(* ===== verification/Proc.v ===== *)
(** * Processes ([kernel/proc.c])

    The life of an entry of the process table: [allocproc], [kfork], [kexit],
    [kwait], [kwaitpid], [freeproc], and the calls that look at or change a
    process by its number. *)

From S2P Require Import Prelude Riscv Mem State Printf Kalloc Vm Sched Bio Log Fs UserMem Pipe Console File Mmap.

#[local] Open Scope Z_scope.

(** Offsets in [struct trapframe] ([kernel/proc.h]). *)
Definition TF_KSATP : Z := 0.
Definition TF_KSP : Z := 8.
Definition TF_KTRAP : Z := 16.
Definition TF_EPC : Z := 24.
Definition TF_HARTID : Z := 32.
Definition TF_SP : Z := 48.
Definition TF_A0 : Z := 112.
Definition TF_A1 : Z := 120.
Definition TF_A7 : Z := 168.
Definition sizeof_trapframe : Z := 288.

(** [safestrcpy(t, s, n)] on arrays of [n] bytes: the bytes after the NUL keep
    their old values. *)
Definition copy_name (n : nat) (t s : list Z) : list Z :=
  let x := take (n - 1) (cut_nul s) ++ [0] in
  x ++ drop (length x) t.

Section Proc.
Context `{L : Layout} `{W : Waits}.

Definition procinit : K unit :=
  kiter all_procs (fun i _ =>
    setp i (fun p => set_p_kstack (KSTACK i) (set_p_state UNUSED p))) tt.

Definition allocpid : K Z :=
  acquire L_pid ;;
  pid ← gets nextpid;
  modify (set_nextpid (i32 (pid + 1))) ;;
  release L_pid ;;
  mret pid.

(** ** Page table of a process *)

Definition proc_pagetable (i : nat) : K Z :=
  pagetable ← uvmcreate;
  if pagetable =? 0 then mret 0
  else
    r ← mappages pagetable TRAMPOLINE PGSIZE trampoline (Z.lor PTE_R PTE_X);
    if r <? 0 then uvmfree pagetable 0 ;; mret 0
    else
      p ← getp i;
      r ← mappages pagetable TRAPFRAME PGSIZE (p_trapframe p) (Z.lor PTE_R PTE_W);
      if r <? 0 then
        uvmunmap pagetable TRAMPOLINE 1 false ;;
        uvmfree pagetable 0 ;;
        mret 0
      else mret pagetable.

Definition proc_freepagetable (pagetable sz : Z) : K unit :=
  uvmunmap pagetable TRAMPOLINE 1 false ;;
  uvmunmap pagetable TRAPFRAME 1 false ;;
  uvmfree pagetable sz.

(** ** Allocation and release of an entry *)

(** The fields [freeproc] resets after it has released the memory. *)
Definition clear_proc (p : proc) : proc :=
  set_p_eligible 0 (set_p_remain_slice 0 (set_p_vdeadline 0 (set_p_vruntime 0
    (set_p_runtime 0 (set_p_weight 0 (set_p_state UNUSED (set_p_xstate 0 (set_p_killed 0
      (set_p_chan None (set_p_name (<[0%nat := 0]> (p_name p)) (set_p_parent None
        (set_p_nice 20 (set_p_pid 0 (set_p_sz 0 (set_p_pagetable 0 p))))))))))))))).

Definition freeproc (i : nat) : K unit :=
  p ← getp i;
  when (negb (p_trapframe p =? 0)) (kfree (p_trapframe p)) ;;
  setp i (set_p_trapframe 0) ;;
  mmapfreeproc i ;;
  q ← getp i;
  when (negb (p_pagetable q =? 0)) (proc_freepagetable (p_pagetable q) (p_sz q)) ;;
  setp i clear_proc.

(** The fields that [allocproc] sets before it allocates memory. *)
Definition init_proc (pid w d : Z) (p : proc) : proc :=
  set_p_vdeadline (u64 (0 + d)) (set_p_eligible 0 (set_p_remain_slice BASE_SLICE
    (set_p_vruntime 0 (set_p_runtime 0 (set_p_weight w (set_p_nice NICE_DEFAULT
      (set_p_state USED (set_p_pid pid p)))))))).

(** The part after [found]. *)
Definition allocproc_found (i : nat) : K (option nat) :=
  pid ← allocpid;
  w ← weight_of NICE_DEFAULT;
  d ← udiv (u64 (u64 (BASE_SLICE * MILLI_TICK) * NICE_20_WEIGHT)) (u64 w);
  setp i (init_proc pid w d) ;;
  tf ← kalloc;
  setp i (set_p_trapframe tf) ;;
  if tf =? 0 then
    freeproc i ;;
    release (L_proc i) ;;
    mret None
  else
    pt ← proc_pagetable i;
    setp i (set_p_pagetable pt) ;;
    if pt =? 0 then
      freeproc i ;;
      release (L_proc i) ;;
      mret None
    else
      setp i (fun p => set_p_context (mkContext forkret_pc (u64 (p_kstack p + PGSIZE)) (replicate 12 0)) p) ;;
      mret (Some i).

(** It returns with the lock of the process held. *)
Definition allocproc : K (option nat) :=
  r ← kfor all_procs (fun i _ =>
        acquire (L_proc i) ;;
        p ← getp i;
        if bool_decide (p_state p = UNUSED) then mret (inr i)
        else release (L_proc i) ;; mret (inl tt)) tt;
  match r with
  | inl _ => mret None
  | inr i => allocproc_found i
  end.

Definition userinit : K unit :=
  o ← allocproc;
  modify (set_initproc o) ;;
  match o with
  | None => stuck "userinit: no process"
  | Some i =>
      c ← namei (str "/");
      setp i (set_p_cwd c) ;;
      setp i (set_p_state RUNNABLE) ;;
      release (L_proc i)
  end.

Definition growproc (n : Z) : K Z :=
  i ← curproc;
  p ← getp i;
  let sz := p_sz p in
  if 0 <? n then
    if (u64 (sz + n) <? sz) || (MMAPBASE <? u64 (sz + n)) then mret (-1)
    else
      sz' ← uvmalloc (p_pagetable p) sz (u64 (sz + n)) PTE_W;
      if sz' =? 0 then mret (-1)
      else setp i (set_p_sz sz') ;; mret 0
  else if n <? 0 then
    sz' ← uvmdealloc (p_pagetable p) sz (u64 (sz + n));
    setp i (set_p_sz sz') ;; mret 0
  else setp i (set_p_sz sz) ;; mret 0.

(** ** [fork] *)

(** The loop over the open files. *)
Definition dup_files (p np : nat) : K unit :=
  kiter (seq 0 (Z.to_nat NOFILE)) (fun k _ =>
    q ← getp p;
    match default None (p_ofile q !! k) with
    | Some f =>
        f' ← filedup f;
        setp np (fun n => set_p_ofile (<[k := Some f']> (p_ofile n)) n)
    | None => mret tt
    end) tt.

Definition kfork_fail (np : nat) : K Z :=
  freeproc np ;;
  release (L_proc np) ;;
  mret (-1).

Definition kfork : K Z :=
  i ← curproc;
  o ← allocproc;
  match o with
  | None => mret (-1)
  | Some np =>
      p ← getp i;
      n0 ← getp np;
      r ← uvmcopy (p_pagetable p) (p_pagetable n0) (p_sz p);
      if r <? 0 then kfork_fail np
      else
        setp np (set_p_sz (p_sz p)) ;;
        m ← mmapfork i np;
        if m <? 0 then kfork_fail np
        else
          w ← weight_of (p_nice p);
          setp np (fun n => set_p_remain_slice BASE_SLICE (set_p_vruntime (p_vruntime p)
            (set_p_runtime 0 (set_p_weight w (set_p_nice (p_nice p) n))))) ;;
          eevdf_refresh_deadline (Some np) ;;
          kmemmove (p_trapframe n0) (p_trapframe p) sizeof_trapframe ;;
          st64 (p_trapframe n0 + TF_A0) 0 ;;
          dup_files i np ;;
          (match p_cwd p with
           | Some c => c' ← idup c; setp np (set_p_cwd (Some c'))
           | None => stuck "cwd is null"
           end) ;;
          setp np (fun n => set_p_name (copy_name 16 (p_name n) (p_name p)) n) ;;
          n ← getp np;
          let pid := p_pid n in
          release (L_proc np) ;;
          acquire L_wait ;;
          setp np (set_p_parent (Some i)) ;;
          release L_wait ;;
          acquire (L_proc np) ;;
          setp np (set_p_state RUNNABLE) ;;
          release (L_proc np) ;;
          mret pid
  end.

(** ** [exit] *)

Definition reparent (i : nat) : K unit :=
  kiter all_procs (fun k _ =>
    pp ← getp k;
    when (bool_decide (p_parent pp = Some i))
      (ip ← gets initproc;
       setp k (set_p_parent ip) ;;
       wakeup (C_proc <$> ip))) tt.

Definition close_files (i : nat) : K unit :=
  kiter (seq 0 (Z.to_nat NOFILE)) (fun k _ =>
    p ← getp i;
    match default None (p_ofile p !! k) with
    | Some f =>
        fileclose f ;;
        setp i (fun q => set_p_ofile (<[k := None]> (p_ofile q)) q)
    | None => mret tt
    end) tt.

(** The part of [kexit] before the process becomes a zombie. *)
Definition kexit_release (i : nat) : K unit :=
  mmapfreeproc i ;;
  close_files i ;;
  begin_op ;;
  p ← getp i;
  (match p_cwd p with Some c => iput c | None => stuck "cwd is null" end) ;;
  end_op ;;
  setp i (set_p_cwd None).

(** The part under [wait_lock]. *)
Definition kexit_zombie (i : nat) (status : Z) : K unit :=
  acquire L_wait ;;
  reparent i ;;
  p ← getp i;
  wakeup (C_proc <$> p_parent p) ;;
  acquire (L_proc i) ;;
  setp i (fun q => set_p_state ZOMBIE (set_p_xstate status q)) ;;
  release L_wait.

Definition kexit (status : Z) : K unit :=
  i ← curproc;
  ip ← gets initproc;
  if bool_decide (ip = Some i) then panic "init exiting"
  else
    kexit_release i ;;
    kexit_zombie i status ;;
    sched ;;
    panic "zombie exit".

(** ** [wait] *)

(** One child in the scan of [kwait]: [inr r] is [return r]. *)
Definition kwait_child (i : nat) (addr : Z) (k : nat) (havekids : bool) : K (bool + Z) :=
  pp ← getp k;
  if bool_decide (p_parent pp = Some i) then
    acquire (L_proc k) ;;
    q ← getp k;
    if bool_decide (p_state q = ZOMBIE) then
      let pid := p_pid q in
      r ← (if negb (addr =? 0) then
             p ← getp i;
             copyout (p_pagetable p) addr (put32 (u32 (p_xstate q)) 0 (replicate 4 0))
           else mret 0);
      if r <? 0 then
        release (L_proc k) ;;
        release L_wait ;;
        mret (inr (-1))
      else
        freeproc k ;;
        release (L_proc k) ;;
        release L_wait ;;
        mret (inr pid)
    else release (L_proc k) ;; mret (inl true)
  else mret (inl havekids).

(** The [for(;;)] of [kwait]; it goes round each time the process is woken. *)
Fixpoint kwait_loop (fuel : nat) (i : nat) (addr : Z) : K Z :=
  r ← kfor all_procs (kwait_child i addr) false;
  match r with
  | inr v => mret v
  | inl havekids =>
      k ← (if havekids : bool then killed i else mret 1);
      if negb (k =? 0) then
        release L_wait ;;
        mret (-1)
      else
        match fuel with
        | O => stuck "kwait: waits"
        | S f => sleep (C_proc i) L_wait ;; kwait_loop f i addr
        end
  end.

Definition kwait (addr : Z) : K Z :=
  i ← curproc;
  acquire L_wait ;;
  kwait_loop max_waits i addr.

(** The scan of [kwaitpid]: [inr (inr r)] is [return r], [inr (inl tt)] the
    [break] after the process was found. *)
Definition kwaitpid_scan (i : nat) (pid : Z) (k : nat) (_ : unit) : K (unit + (unit + Z)) :=
  acquire (L_proc k) ;;
  pp ← getp k;
  if negb (bool_decide (p_state pp = UNUSED)) && (p_pid pp =? pid) then
    if negb (bool_decide (p_parent pp = Some i)) then
      release (L_proc k) ;;
      release L_wait ;;
      mret (inr (inr (-1)))
    else if bool_decide (p_state pp = ZOMBIE) then
      freeproc k ;;
      release (L_proc k) ;;
      release L_wait ;;
      mret (inr (inr 0))
    else
      release (L_proc k) ;;
      mret (inr (inl tt))
  else release (L_proc k) ;; mret (inl tt).

Fixpoint kwaitpid_loop (fuel : nat) (i : nat) (pid : Z) : K Z :=
  r ← kfor all_procs (kwaitpid_scan i pid) tt;
  match r with
  | inr (inr v) => mret v
  | _ =>
      let found := match r with inr _ => true | inl _ => false end in
      k ← (if found : bool then killed i else mret 1);
      if negb (k =? 0) then
        release L_wait ;;
        mret (-1)
      else
        match fuel with
        | O => stuck "kwaitpid: waits"
        | S f => sleep (C_proc i) L_wait ;; kwaitpid_loop f i pid
        end
  end.

Definition kwaitpid (pid : Z) : K Z :=
  i ← curproc;
  acquire L_wait ;;
  kwaitpid_loop max_waits i pid.

(** ** Calls by process number *)

Definition kkill (pid : Z) : K Z :=
  r ← kfor all_procs (fun i _ =>
        acquire (L_proc i) ;;
        p ← getp i;
        if p_pid p =? pid then
          setp i (set_p_killed 1) ;;
          when (bool_decide (p_state p = SLEEPING))
            (setp i (fun q => set_p_eligible 0 (set_p_remain_slice BASE_SLICE q)) ;;
             eevdf_refresh_deadline (Some i) ;;
             setp i (set_p_state RUNNABLE)) ;;
          release (L_proc i) ;;
          mret (inr tt)
        else release (L_proc i) ;; mret (inl tt)) tt;
  mret (match r with inr _ => 0 | inl _ => -1 end).

Definition kgetnice (pid : Z) : K Z :=
  r ← kfor all_procs (fun i _ =>
        acquire (L_proc i) ;;
        p ← getp i;
        release (L_proc i) ;;
        mret (if negb (bool_decide (p_state p = UNUSED)) && (p_pid p =? pid)
              then inr (p_nice p) else inl tt)) tt;
  mret (match r with inr n => n | inl _ => -1 end).

Definition ksetnice (pid value : Z) : K Z :=
  if (value <? 0) || (39 <? value) then mret (-1)
  else
    r ← kfor all_procs (fun i _ =>
          acquire (L_proc i) ;;
          p ← getp i;
          if negb (bool_decide (p_state p = UNUSED)) && (p_pid p =? pid) then
            w ← weight_of value;
            setp i (fun q => set_p_weight w (set_p_nice value q)) ;;
            eevdf_refresh_deadline (Some i) ;;
            release (L_proc i) ;;
            mret (inr tt)
          else release (L_proc i) ;; mret (inl tt)) tt;
    mret (match r with inr _ => 0 | inl _ => -1 end).

(** ** [ps] *)

Definition pad (len width : Z) : K unit :=
  kiter (upto (width - len)) (fun _ _ => printf (str " ") []) tt.

Definition padded_print_str (x : list Z) (width : Z) : K unit :=
  printf (str "%s") [A_str (Some x)] ;;
  pad (length x) width.

(** The number of decimal digits the loops count: 0 for a negative number. *)
Fixpoint count_digits (fuel : nat) (n : Z) : Z :=
  match fuel with
  | O => 0
  | S f => if 0 <? n then 1 + count_digits f (n / 10) else 0
  end.

Definition digits_len (n : Z) : Z := if n =? 0 then 1 else count_digits 20 n.

Definition padded_print_int (n width : Z) : K unit :=
  printf (str "%d") [A_num n] ;;
  pad (digits_len n) width.

Definition padded_print_uint64 (n width : Z) : K unit :=
  printf (str "%ld") [A_num n] ;;
  pad (digits_len n) width.

Definition ps_state_name (st : procstate) : list Z :=
  match st with
  | UNUSED => str "unused"
  | USED => str "used"
  | SLEEPING => str "sleeping"
  | RUNNABLE => str "runnable"
  | RUNNING => str "running"
  | ZOMBIE => str "zombie"
  end.

(** The pre-scan: is there such a process? *)
Definition kps_found (pid : Z) : K bool :=
  if pid =? 0 then mret true
  else
    r ← kfor all_procs (fun i _ =>
          acquire (L_proc i) ;;
          p ← getp i;
          release (L_proc i) ;;
          mret (if negb (bool_decide (p_state p = UNUSED)) && (p_pid p =? pid) then inr tt else inl tt)) tt;
    mret (match r with inr _ => true | inl _ => false end).

Definition kps_row (st : eevdf_rq_stats) (pid : Z) (i : nat) : K unit :=
  acquire (L_proc i) ;;
  p ← getp i;
  release (L_proc i) ;;
  if bool_decide (p_state p = UNUSED) || (negb (pid =? 0) && negb (p_pid p =? pid)) then mret tt
  else
    let runtime_weight := if 0 <? p_weight p then p_runtime p / p_weight p else 0 in
    let eligible := on_rq p && (0 <? nr st) && (0 <? sum_weight st) && eevdf_is_eligible p st in
    padded_print_str (take 15 (cut_nul (p_name p))) 16 ;;
    padded_print_int (p_pid p) 8 ;;
    padded_print_str (ps_state_name (p_state p)) 12 ;;
    padded_print_int (p_nice p) 10 ;;
    padded_print_uint64 runtime_weight 16 ;;
    padded_print_uint64 (p_runtime p) 12 ;;
    padded_print_uint64 (p_vruntime p) 12 ;;
    padded_print_uint64 (p_vdeadline p) 12 ;;
    padded_print_str (str (if eligible then "true" else "false")) 12 ;;
    printf [10] [].

Definition kps (pid : Z) : K unit :=
  push_off ;;
  f ← kps_found pid;
  if negb f then pop_off
  else
    st ← eevdf_collect_rq_stats (mkStats 0 0 0 0);
    t ← gets ticks;
    padded_print_str (str "name") 16 ;;
    padded_print_str (str "pid") 8 ;;
    padded_print_str (str "state") 12 ;;
    padded_print_str (str "priority") 10 ;;
    padded_print_str (str "runtime/weight") 16 ;;
    padded_print_str (str "runtime") 12 ;;
    padded_print_str (str "vruntime") 12 ;;
    padded_print_str (str "vdeadline") 12 ;;
    padded_print_str (str "is_eligible") 12 ;;
    printf (str "tick %ld " ++ [10]) [A_num (u64 (t * MILLI_TICK))] ;;
    kiter all_procs (fun i _ => kps_row st pid i) tt ;;
    pop_off.

End Proc.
----
Go through the records above and copy every line with the word "width".

**RESULT OF THE TASK:**
Definition pad (len width : Z) : K unit :=
  kiter (upto (width - len)) (fun _ _ => printf (str " ") []) tt.
Definition padded_print_str (x : list Z) (width : Z) : K unit :=
  pad (length x) width.
Definition padded_print_int (n width : Z) : K unit :=
  pad (digits_len n) width.
Definition padded_print_uint64 (n width : Z) : K unit :=
  pad (digits_len n) width.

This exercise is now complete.